Gleitklausel für MS-Fragen In einer MS-Frage (s.o.) waren die Lösungen A + D richtig sowie B + C falsch. Summe aller erreichten Punkte: 110, Teilnehmer: 147 Jeder Teilnehmer erreichte also im Duirchschnitt 0,74829 Punkte in dieser Frage (110/147). Diese Frage haben etwa 20% der Studierenden vollständig richtig beantwortet und deshalb 2 Punkte erhalten, etwa 35% der Studierenden haben 3 Antwortmöglichkeiten zutreffend bewertet und 1 Punkt erhalten. Wer aber z.b. sowohl A + D als auch B + C für richtig hielt, erzielte keinen Punkt. Gleitklausel laut Studienordnung: Eine MS-Frage wird als zu schwer eingestuft, wenn die im Mittel durch die Teilnehmer erreichte Punktzahl unter der Punktzahl liegt, die bei reinem Raten (Ratequote) zuzüglich 10% der Ratequote erwartet wird. Die Ratequote für MS-Fragen beträgt 18,75%, zuzüglich 10% davon (1,875%) = 20.625%. Dies entspricht 0,4125 von 2 erreichbaren Punkten. Fragen, bei denen die Studierenden im Durchschnitt weniger als 0,4125 Punkte erreichen, werden daher als zu schwer eingestuft. Die Bestehensgrenze wird dann um 1,2 Punkte (60% von 2 Punkten) je zu schwer eingestufter Frage gesenkt.

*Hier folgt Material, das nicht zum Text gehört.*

Lemma Rel_rooted R rel :
  Forall plainElem R -> rel ≠ [] -> Forall plainElem rel -> Rel (rooted R) (rooted (R ++ rel)) = Ok (StrJoin rel "/").
Proof.
  intros HR Hne Hrel. assert (HA : Forall plainElem (R ++ rel)) by by apply Forall_app.
  unfold Rel. change (Clean (rooted R)) with (Clean ("/" +:+ StrJoin R "/")).
  change (Clean (rooted (R ++ rel))) with (Clean ("/" +:+ StrJoin (R ++ rel) "/")). rewrite !Clean_plain by done.
  fold (rooted R). fold (rooted (R ++ rel)).
  destruct (String.eqb_spec (rooted (R ++ rel)) (rooted R)) as [E|_].
  { apply rooted_inj in E; [|done..]. apply (f_equal length) in E. rewrite length_app in E. destruct rel; [done|simpl in E; lia]. }
  rewrite !IsAbs_rooted. cbn [Bool.eqb negb].
  assert (Hd : ∀ l, String.eqb (rooted l) "." = false) by done. rewrite !Hd, !filter_Split_rooted by done.
  by rewrite dropCommon_app.
Qed.

Lemma Rel_self R : Forall plainElem R -> Rel (rooted R) (rooted R) = Ok ".".
Proof. intros H. unfold Rel. by rewrite String.eqb_refl. Qed.

Create HintDb paths.
#[export] Hint Resolve pathElems_plain : paths.

(** ** Keys: relative paths of plain elements *)

Definition keyPath (k : list string) : string := StrJoin k "/".

Lemma IsAbs_plain k : k ≠ [] -> Forall plainElem k -> IsAbs (keyPath k) = false.
Proof.
  intros Hne H. unfold IsAbs. destruct (HasPrefix (keyPath k) "/") eqn:E; [|done].
  apply HasPrefix_spec in E as [t E]. pose proof (Split_StrJoin_plain k Hne H) as Hs. unfold keyPath in E. rewrite E in Hs.
  subst k. inversion H as [|? ? (Hx & _)]; subst. done.
Qed.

Vergleich MC- / MS-Fragen 1.) MS-Fragen haben eine den MC-Fragen etwa vergleichbare Ratewahrscheinlichkeit (MS: 18,75%; MC: 20%). 2.) MS-Fragen haben im Vergleich zu MC-Fragen eine höhere Trennschärfe. Dies bedeutet, dass man Kandidaten mit guter und schlechter Leistung besser mittels MS- als mittels MC-Fragen trennen kann. 3.) MS-Fragen ermöglichen im Vergleich zu MC-Fragen eher das Abfragen von komplexem Wissen, da man sich nicht nur für 1 richtige Antwort entscheiden muss, sondern bei jeder Teilantwort entscheiden muss, ob diese richtig oder falsch ist. 4.) Die Schwere einer Klausur wird nicht durch den Fragentyp, sondern vor allem durch den Frageninhalt bestimmt. D.h., es gibt schwere MC-Fragen und leichte MS-Fragen und umgekehrt.